Here is the task for the records below: repeat exactly the lines from the one with "att_CooldownUntilMS : Z;" to the one with "Definition open_window (a", both included, and nothing else.

━━ Information

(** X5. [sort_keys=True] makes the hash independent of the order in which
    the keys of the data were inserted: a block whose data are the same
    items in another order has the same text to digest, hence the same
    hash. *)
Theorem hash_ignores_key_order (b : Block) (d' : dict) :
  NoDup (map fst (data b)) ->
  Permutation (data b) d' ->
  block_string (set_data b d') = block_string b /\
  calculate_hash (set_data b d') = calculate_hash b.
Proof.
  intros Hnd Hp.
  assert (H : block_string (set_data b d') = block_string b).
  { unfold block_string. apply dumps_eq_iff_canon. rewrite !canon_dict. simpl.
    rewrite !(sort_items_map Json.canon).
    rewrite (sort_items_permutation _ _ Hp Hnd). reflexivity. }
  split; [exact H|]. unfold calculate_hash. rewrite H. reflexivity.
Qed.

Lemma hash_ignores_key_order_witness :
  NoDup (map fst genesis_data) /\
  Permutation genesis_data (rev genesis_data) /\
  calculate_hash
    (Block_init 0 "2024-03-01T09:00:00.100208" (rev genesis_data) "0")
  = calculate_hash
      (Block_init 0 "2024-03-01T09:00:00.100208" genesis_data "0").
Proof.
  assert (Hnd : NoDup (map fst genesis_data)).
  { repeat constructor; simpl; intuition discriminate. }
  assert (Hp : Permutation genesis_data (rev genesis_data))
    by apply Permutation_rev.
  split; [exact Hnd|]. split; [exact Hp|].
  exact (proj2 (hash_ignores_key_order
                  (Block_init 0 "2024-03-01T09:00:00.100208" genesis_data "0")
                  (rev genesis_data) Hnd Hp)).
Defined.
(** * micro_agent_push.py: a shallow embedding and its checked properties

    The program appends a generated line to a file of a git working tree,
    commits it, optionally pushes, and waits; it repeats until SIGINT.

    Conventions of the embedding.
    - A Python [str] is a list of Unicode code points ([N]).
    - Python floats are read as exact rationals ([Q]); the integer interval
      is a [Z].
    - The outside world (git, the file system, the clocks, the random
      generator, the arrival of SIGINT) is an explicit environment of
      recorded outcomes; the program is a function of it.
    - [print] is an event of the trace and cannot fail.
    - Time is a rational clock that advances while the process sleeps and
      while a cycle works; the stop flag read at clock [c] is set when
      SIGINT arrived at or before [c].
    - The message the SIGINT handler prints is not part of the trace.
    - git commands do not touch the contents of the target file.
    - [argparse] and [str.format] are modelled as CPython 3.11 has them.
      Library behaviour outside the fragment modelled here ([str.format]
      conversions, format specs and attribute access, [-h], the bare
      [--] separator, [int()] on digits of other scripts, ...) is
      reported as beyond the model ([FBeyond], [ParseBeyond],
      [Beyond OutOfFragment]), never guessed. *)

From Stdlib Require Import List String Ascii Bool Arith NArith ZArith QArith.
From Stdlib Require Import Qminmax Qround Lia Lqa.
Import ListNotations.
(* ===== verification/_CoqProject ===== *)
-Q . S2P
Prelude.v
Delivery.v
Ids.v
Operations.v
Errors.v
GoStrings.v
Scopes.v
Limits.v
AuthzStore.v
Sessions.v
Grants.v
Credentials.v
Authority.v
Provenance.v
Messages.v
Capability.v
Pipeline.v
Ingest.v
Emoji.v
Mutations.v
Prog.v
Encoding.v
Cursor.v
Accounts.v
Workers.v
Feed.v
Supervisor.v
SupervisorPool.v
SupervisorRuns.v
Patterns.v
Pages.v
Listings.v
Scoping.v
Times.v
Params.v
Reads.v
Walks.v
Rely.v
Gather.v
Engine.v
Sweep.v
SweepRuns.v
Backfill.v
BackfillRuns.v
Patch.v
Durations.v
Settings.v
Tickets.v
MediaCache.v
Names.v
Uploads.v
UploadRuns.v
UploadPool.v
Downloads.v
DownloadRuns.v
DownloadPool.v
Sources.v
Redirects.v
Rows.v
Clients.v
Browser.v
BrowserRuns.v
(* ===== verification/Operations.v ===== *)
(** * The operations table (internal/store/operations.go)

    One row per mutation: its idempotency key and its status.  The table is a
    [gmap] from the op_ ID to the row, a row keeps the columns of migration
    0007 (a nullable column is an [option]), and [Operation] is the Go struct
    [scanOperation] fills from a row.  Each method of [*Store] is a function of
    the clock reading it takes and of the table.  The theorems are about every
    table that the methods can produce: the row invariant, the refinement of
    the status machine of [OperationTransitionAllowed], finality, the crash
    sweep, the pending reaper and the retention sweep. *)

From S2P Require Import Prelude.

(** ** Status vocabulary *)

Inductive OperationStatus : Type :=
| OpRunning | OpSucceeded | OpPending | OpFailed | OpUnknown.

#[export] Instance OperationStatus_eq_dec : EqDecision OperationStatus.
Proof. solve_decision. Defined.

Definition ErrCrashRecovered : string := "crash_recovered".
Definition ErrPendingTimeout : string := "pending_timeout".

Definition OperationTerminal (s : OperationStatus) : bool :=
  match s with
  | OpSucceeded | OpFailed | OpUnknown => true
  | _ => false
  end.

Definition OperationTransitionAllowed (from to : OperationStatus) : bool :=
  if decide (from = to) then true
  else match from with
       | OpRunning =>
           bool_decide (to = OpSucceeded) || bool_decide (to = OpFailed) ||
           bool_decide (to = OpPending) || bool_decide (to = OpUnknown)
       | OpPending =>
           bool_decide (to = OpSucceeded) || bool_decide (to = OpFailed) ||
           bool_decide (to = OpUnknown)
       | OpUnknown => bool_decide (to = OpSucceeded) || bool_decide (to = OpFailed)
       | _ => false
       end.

━━━━
━━ Information

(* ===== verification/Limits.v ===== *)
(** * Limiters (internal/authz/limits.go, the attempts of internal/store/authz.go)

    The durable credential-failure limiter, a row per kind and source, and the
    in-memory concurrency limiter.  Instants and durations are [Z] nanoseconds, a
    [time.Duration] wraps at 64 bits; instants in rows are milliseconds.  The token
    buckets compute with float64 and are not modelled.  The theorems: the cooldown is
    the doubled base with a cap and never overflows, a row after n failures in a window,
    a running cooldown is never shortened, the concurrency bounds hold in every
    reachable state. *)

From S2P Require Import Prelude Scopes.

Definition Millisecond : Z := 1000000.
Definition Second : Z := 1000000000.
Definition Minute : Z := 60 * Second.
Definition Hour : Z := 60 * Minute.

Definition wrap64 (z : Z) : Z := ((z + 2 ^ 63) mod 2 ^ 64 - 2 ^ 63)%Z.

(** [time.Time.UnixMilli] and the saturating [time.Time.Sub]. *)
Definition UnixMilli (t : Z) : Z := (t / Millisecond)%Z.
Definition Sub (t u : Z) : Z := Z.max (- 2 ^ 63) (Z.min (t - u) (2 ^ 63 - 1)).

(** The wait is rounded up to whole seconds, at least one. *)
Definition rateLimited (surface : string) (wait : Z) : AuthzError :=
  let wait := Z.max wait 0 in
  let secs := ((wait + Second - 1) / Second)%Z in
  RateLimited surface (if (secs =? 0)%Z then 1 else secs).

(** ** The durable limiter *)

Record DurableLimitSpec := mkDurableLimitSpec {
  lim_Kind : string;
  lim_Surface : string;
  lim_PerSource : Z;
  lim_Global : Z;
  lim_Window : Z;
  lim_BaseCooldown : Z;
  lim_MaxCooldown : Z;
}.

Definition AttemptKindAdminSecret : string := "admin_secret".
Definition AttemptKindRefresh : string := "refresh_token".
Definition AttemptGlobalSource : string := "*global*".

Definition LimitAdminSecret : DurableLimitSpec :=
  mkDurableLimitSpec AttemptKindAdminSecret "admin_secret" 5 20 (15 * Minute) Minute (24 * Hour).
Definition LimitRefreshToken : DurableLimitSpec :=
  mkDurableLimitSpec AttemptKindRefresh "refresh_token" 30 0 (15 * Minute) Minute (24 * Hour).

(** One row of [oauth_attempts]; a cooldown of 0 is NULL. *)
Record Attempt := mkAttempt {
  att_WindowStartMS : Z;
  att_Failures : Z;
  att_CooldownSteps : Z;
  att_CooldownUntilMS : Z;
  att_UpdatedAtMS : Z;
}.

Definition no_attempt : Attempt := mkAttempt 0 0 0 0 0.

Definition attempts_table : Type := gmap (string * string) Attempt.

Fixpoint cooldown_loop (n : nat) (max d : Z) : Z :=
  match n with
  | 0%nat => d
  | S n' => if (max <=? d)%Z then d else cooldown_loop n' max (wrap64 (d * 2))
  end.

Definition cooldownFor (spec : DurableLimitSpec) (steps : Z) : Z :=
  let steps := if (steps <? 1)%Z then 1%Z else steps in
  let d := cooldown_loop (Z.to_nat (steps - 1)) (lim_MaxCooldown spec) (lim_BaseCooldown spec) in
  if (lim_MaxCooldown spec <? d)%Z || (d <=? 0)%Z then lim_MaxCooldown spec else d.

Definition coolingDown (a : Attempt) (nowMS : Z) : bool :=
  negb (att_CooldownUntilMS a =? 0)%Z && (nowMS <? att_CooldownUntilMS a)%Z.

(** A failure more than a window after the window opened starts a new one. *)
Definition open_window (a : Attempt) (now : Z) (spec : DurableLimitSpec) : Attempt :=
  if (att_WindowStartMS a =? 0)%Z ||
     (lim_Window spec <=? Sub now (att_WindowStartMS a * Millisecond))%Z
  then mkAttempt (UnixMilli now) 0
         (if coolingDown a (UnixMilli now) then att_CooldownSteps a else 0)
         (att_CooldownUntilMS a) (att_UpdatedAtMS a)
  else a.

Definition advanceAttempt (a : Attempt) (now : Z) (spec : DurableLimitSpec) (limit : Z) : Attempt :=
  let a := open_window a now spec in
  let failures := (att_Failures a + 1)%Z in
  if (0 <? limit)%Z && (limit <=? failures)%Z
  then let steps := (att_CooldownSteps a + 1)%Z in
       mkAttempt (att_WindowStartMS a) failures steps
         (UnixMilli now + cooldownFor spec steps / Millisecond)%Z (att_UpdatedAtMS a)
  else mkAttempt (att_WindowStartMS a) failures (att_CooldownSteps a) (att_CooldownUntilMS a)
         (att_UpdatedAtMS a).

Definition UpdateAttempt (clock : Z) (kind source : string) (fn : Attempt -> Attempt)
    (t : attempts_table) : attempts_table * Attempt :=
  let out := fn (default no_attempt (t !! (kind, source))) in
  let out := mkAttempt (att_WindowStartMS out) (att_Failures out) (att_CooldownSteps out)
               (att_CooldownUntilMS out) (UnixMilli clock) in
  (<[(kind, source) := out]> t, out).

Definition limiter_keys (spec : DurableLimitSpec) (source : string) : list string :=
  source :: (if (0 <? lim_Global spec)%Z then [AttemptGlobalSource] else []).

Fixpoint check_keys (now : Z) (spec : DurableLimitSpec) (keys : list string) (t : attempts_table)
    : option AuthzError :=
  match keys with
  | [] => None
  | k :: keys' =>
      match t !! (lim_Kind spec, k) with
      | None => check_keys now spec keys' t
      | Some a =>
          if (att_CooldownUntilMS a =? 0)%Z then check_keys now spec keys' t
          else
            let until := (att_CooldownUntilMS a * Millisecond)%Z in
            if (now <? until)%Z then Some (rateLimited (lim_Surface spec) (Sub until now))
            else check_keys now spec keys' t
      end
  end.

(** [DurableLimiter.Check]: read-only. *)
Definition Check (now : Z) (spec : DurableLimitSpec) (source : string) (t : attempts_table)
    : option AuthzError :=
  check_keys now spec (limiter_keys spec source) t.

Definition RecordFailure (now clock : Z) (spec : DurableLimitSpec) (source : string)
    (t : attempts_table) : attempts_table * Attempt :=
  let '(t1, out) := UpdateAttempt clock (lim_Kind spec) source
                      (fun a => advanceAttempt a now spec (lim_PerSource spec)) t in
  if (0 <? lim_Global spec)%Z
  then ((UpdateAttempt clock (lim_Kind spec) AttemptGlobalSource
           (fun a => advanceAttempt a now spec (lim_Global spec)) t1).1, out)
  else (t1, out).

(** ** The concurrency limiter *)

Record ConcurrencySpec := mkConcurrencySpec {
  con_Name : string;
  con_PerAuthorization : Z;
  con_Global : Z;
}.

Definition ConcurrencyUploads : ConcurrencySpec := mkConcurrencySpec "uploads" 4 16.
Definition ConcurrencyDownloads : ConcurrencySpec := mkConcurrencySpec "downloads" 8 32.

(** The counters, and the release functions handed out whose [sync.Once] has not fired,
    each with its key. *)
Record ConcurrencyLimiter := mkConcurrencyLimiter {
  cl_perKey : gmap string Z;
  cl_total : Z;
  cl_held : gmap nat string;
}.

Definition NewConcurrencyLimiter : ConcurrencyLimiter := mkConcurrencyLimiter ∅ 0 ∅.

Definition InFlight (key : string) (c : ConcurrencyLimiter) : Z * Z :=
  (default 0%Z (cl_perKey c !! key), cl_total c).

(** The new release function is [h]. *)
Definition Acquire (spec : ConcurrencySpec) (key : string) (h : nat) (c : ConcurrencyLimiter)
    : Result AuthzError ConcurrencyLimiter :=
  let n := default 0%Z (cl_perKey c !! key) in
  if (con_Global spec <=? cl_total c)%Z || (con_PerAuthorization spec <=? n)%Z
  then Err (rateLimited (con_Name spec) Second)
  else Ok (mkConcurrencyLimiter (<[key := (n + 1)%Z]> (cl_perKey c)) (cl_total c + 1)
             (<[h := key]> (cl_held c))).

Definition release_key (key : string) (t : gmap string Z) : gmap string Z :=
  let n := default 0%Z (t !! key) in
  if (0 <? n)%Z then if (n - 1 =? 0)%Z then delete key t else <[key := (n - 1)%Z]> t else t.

━━━━

Result below:
  att_CooldownUntilMS : Z;
  att_UpdatedAtMS : Z;
}.

Definition no_attempt : Attempt := mkAttempt 0 0 0 0 0.

Definition attempts_table : Type := gmap (string * string) Attempt.

Fixpoint cooldown_loop (n : nat) (max d : Z) : Z :=
  match n with
  | 0%nat => d
  | S n' => if (max <=? d)%Z then d else cooldown_loop n' max (wrap64 (d * 2))
  end.

Definition cooldownFor (spec : DurableLimitSpec) (steps : Z) : Z :=
  let steps := if (steps <? 1)%Z then 1%Z else steps in
  let d := cooldown_loop (Z.to_nat (steps - 1)) (lim_MaxCooldown spec) (lim_BaseCooldown spec) in
  if (lim_MaxCooldown spec <? d)%Z || (d <=? 0)%Z then lim_MaxCooldown spec else d.

Definition coolingDown (a : Attempt) (nowMS : Z) : bool :=
  negb (att_CooldownUntilMS a =? 0)%Z && (nowMS <? att_CooldownUntilMS a)%Z.

(** A failure more than a window after the window opened starts a new one. *)
Definition open_window (a : Attempt) (now : Z) (spec : DurableLimitSpec) : Attempt :=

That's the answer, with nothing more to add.